As I promised earlier below are the labels I used for todays wines. We bottles a total of 19 cases. A few of these wines I've made before so you may recognize a few of the labels.


----------



## winemaker_3352 (Mar 17, 2012)

Very nice Dan!!

I always like looking at your labels - always have some good images..


----------



## jeepingchick (Mar 17, 2012)

so nice!!! Luv em!


----------



## shoebiedoo (Mar 17, 2012)

Wow!!!!!!!


----------



## ibglowin (Mar 17, 2012)

Nice job. I feel "plum lucky" for sure!


----------



## Runningwolf (Mar 18, 2012)

I left this one out...


----------



## JohnnyRico (Mar 18, 2012)

Runningwolf said:


> I left this one out...


 

That one made me LOL.


----------



## DirtyDawg10 (Mar 18, 2012)

Cool! I like that one.


----------



## shoebiedoo (Mar 18, 2012)

You just HAD to upstage me 

The Crabapple is great!!


----------



## ArdenS (Mar 18, 2012)

Love the labels. (I do confess, though, to a bit of printer envy.)


----------



## Leanne (Mar 18, 2012)

They are lovely! Very talented.


----------



## Wade E (Mar 18, 2012)

Great labels and the Crab Apple kills me! LOL You sure do like that freaky guy with the garden gnome though!!!! ?????


----------



## Runningwolf (Mar 18, 2012)

Wade E said:


> You sure do like that freaky guy with the garden gnome though!!!! ?????


 
Wade that is actually a sculpture. I have a power point of an entire garden filled with these the owner made. These were just a few of several hundred really cool one's he's made. This garden is in Australia.


----------



## Flem (Mar 18, 2012)

Great labels, Dan.

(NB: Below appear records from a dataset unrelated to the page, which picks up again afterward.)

(** * django_vite: the manifest-driven asset resolver

    A shallow embedding of [django_vite/templatetags/django_vite.py]
    (class [DjangoViteAssetLoader] and its template tags) and the
    properties of its dependency walker, tag generator and resolver. *)

From Stdlib Require Import String Ascii List Bool Arith Lia NArith.
From Stdlib Require Import DecimalString Relations.
Import ListNotations.
Open Scope string_scope.
Open Scope list_scope.

(** ** Python strings *)

Module Str.

Definition empty : string := EmptyString.
Definition chr (n : nat) : string := String (ascii_of_nat n) EmptyString.
(** the double quote and the line feed, which the tag templates use *)
Definition dquote : string := chr 34.
Definition lf : string := chr 10.

Definition is_empty (s : string) : bool :=
  match s with EmptyString => true | String _ _ => false end.

(** [s[n:]] *)
Fixpoint drop (n : nat) (s : string) : string :=
  match n, s with
  | S n', String _ r => drop n' r
  | _, _ => s
  end.

(** [s.startswith(p)] *)
Fixpoint startswith (p s : string) : bool :=
  match p, s with
  | EmptyString, _ => true
  | String a p', String b s' => Ascii.eqb a b && startswith p' s'
  | String _ _, EmptyString => false
  end.

(** [p in s]: [p] occurs in [s] as a substring *)
Fixpoint contains (p s : string) : bool :=
  startswith p s ||
  match s with
  | EmptyString => false
  | String _ s' => contains p s'
  end.

(** [s.endswith(p)] *)
Definition endswith (p s : string) : bool :=
  (String.length p <=? String.length s)%nat &&
  String.eqb (drop (String.length s - String.length p) s) p.

(** [c in s] for a one-character [c] *)
Fixpoint has_char (c : ascii) (s : string) : bool :=
  match s with
  | EmptyString => false
  | String a r => Ascii.eqb a c || has_char c r
  end.

(** [s.split(c, 1)] when [c] occurs in [s]: the text before the first
    [c] and the text after it. *)
Fixpoint cut (c : ascii) (s : string) : option (string * string) :=
  match s with
  | EmptyString => None
  | String a r =>
      if Ascii.eqb a c then Some (EmptyString, r)
      else match cut c r with
           | Some (u, v) => Some (String a u, v)
           | None => None
           end
  end.

(** [s.split(c)] *)
Fixpoint split (c : ascii) (s : string) : list string :=
  match s with
  | EmptyString => [EmptyString]
  | String a r =>
      if Ascii.eqb a c then EmptyString :: split c r
      else match split c r with
           | h :: t => String a h :: t
           | [] => [String a EmptyString]
           end
  end.

(** [sep.join(l)] *)
Definition join (sep : string) (l : list string) : string :=
  String.concat sep l.

Definition lower_char (c : ascii) : ascii :=
  let n := nat_of_ascii c in
  if ((65 <=? n) && (n <=? 90))%nat then ascii_of_nat (n + 32) else c.

Fixpoint lower (s : string) : string :=
  match s with
  | EmptyString => EmptyString
  | String c r => String (lower_char c) (lower r)
  end.

Fixpoint forallb (f : ascii -> bool) (s : string) : bool :=
  match s with
  | EmptyString => true
  | String c r => f c && forallb f r
  end.

Fixpoint filter (f : ascii -> bool) (s : string) : string :=
  match s with
  | EmptyString => EmptyString
  | String c r => if f c then String c (filter f r) else filter f r
  end.

(** [s.lstrip(chars)] for the characters satisfying [f] *)
Fixpoint lstrip (f : ascii -> bool) (s : string) : string :=
  match s with
  | EmptyString => EmptyString
  | String c r => if f c then lstrip f r else s
  end.

Fixpoint rev_append (s acc : string) : string :=
  match s with
  | EmptyString => acc
  | String c r => rev_append r (String c acc)
  end.

Definition rev (s : string) : string := rev_append s EmptyString.

Definition rstrip (f : ascii -> bool) (s : string) : string :=
  rev (lstrip f (rev s)).

(** [str(n)] for a non-negative integer *)
Definition of_N (n : N) : string :=
  NilEmpty.string_of_uint (N.to_uint n).

End Str.

(** ** [urllib.parse.urljoin]

    The resolver builds every URL with the standard library's [urljoin].
    The operations below take the joining function as a parameter; this
    module is CPython 3.11's [urljoin] on [str] arguments, used where a
    URL has to be computed.  Left out: the [ValueError] that [urlsplit]
    raises on an unbalanced or malformed bracketed host and on a
    non-ASCII host that normalises to a delimiter. *)

Module urllib_parse.

Local Open Scope string_scope.

Definition uses_relative : list string :=
  [Str.empty; "ftp"; "http"; "gopher"; "nntp"; "imap";
   "wais"; "file"; "https"; "shttp"; "mms";
   "prospero"; "rtsp"; "rtspu"; "sftp";
   "svn"; "svn+ssh"; "ws"; "wss"].

Definition uses_netloc : list string :=
  [Str.empty; "ftp"; "http"; "gopher"; "nntp"; "telnet";
   "imap"; "wais"; "file"; "mms"; "https"; "shttp";
   "snews"; "prospero"; "rtsp"; "rtspu"; "rsync";
   "svn"; "svn+ssh"; "sftp"; "nfs"; "git"; "git+ssh";
   "ws"; "wss"].

Definition uses_params : list string :=
  [Str.empty; "ftp"; "hdl"; "prospero"; "http"; "imap";
   "https"; "shttp"; "rtsp"; "rtspu"; "sip"; "sips";
   "mms"; "sftp"; "tel"].

Definition mem (s : string) (l : list string) : bool :=
  existsb (String.eqb s) l.

Definition is_alpha (c : ascii) : bool :=
  let n := nat_of_ascii c in
  (((65 <=? n) && (n <=? 90)) || ((97 <=? n) && (n <=? 122)))%nat.

Definition is_digit (c : ascii) : bool :=
  let n := nat_of_ascii c in ((48 <=? n) && (n <=? 57))%nat.

Definition scheme_char (c : ascii) : bool :=
  is_alpha c || is_digit c ||
  Ascii.eqb c "+" || Ascii.eqb c "-" || Ascii.eqb c ".".

(** [_WHATWG_C0_CONTROL_OR_SPACE] and [_UNSAFE_URL_BYTES_TO_REMOVE] *)
Definition c0_control_or_space (c : ascii) : bool :=
  (nat_of_ascii c <=? 32)%nat.

Definition unsafe_byte (c : ascii) : bool :=
  let n := nat_of_ascii c in ((n =? 9) || (n =? 13) || (n =? 10))%nat.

Looking forward to seeing a few in person.


----------



## SpoiledRotten (Mar 19, 2012)

Love those labels, Dan!


----------



## joeswine (Mar 19, 2012)

*What's in a label*

FROM A VINTAGE WINE MAKER

A LABEL GIVES A FINISHING STATEMENT ABOUT THE PRODUCER AND THE COMMITMENT TO WINE MAKING,IT STATE'S HERE I AM,LOOK AT ME AND NOTE THATS JUST THE BEGINNING OF THE ADVENTURE,TASTE ME,I AM ALL I CAN BE ,from inside to out.

nice package.


----------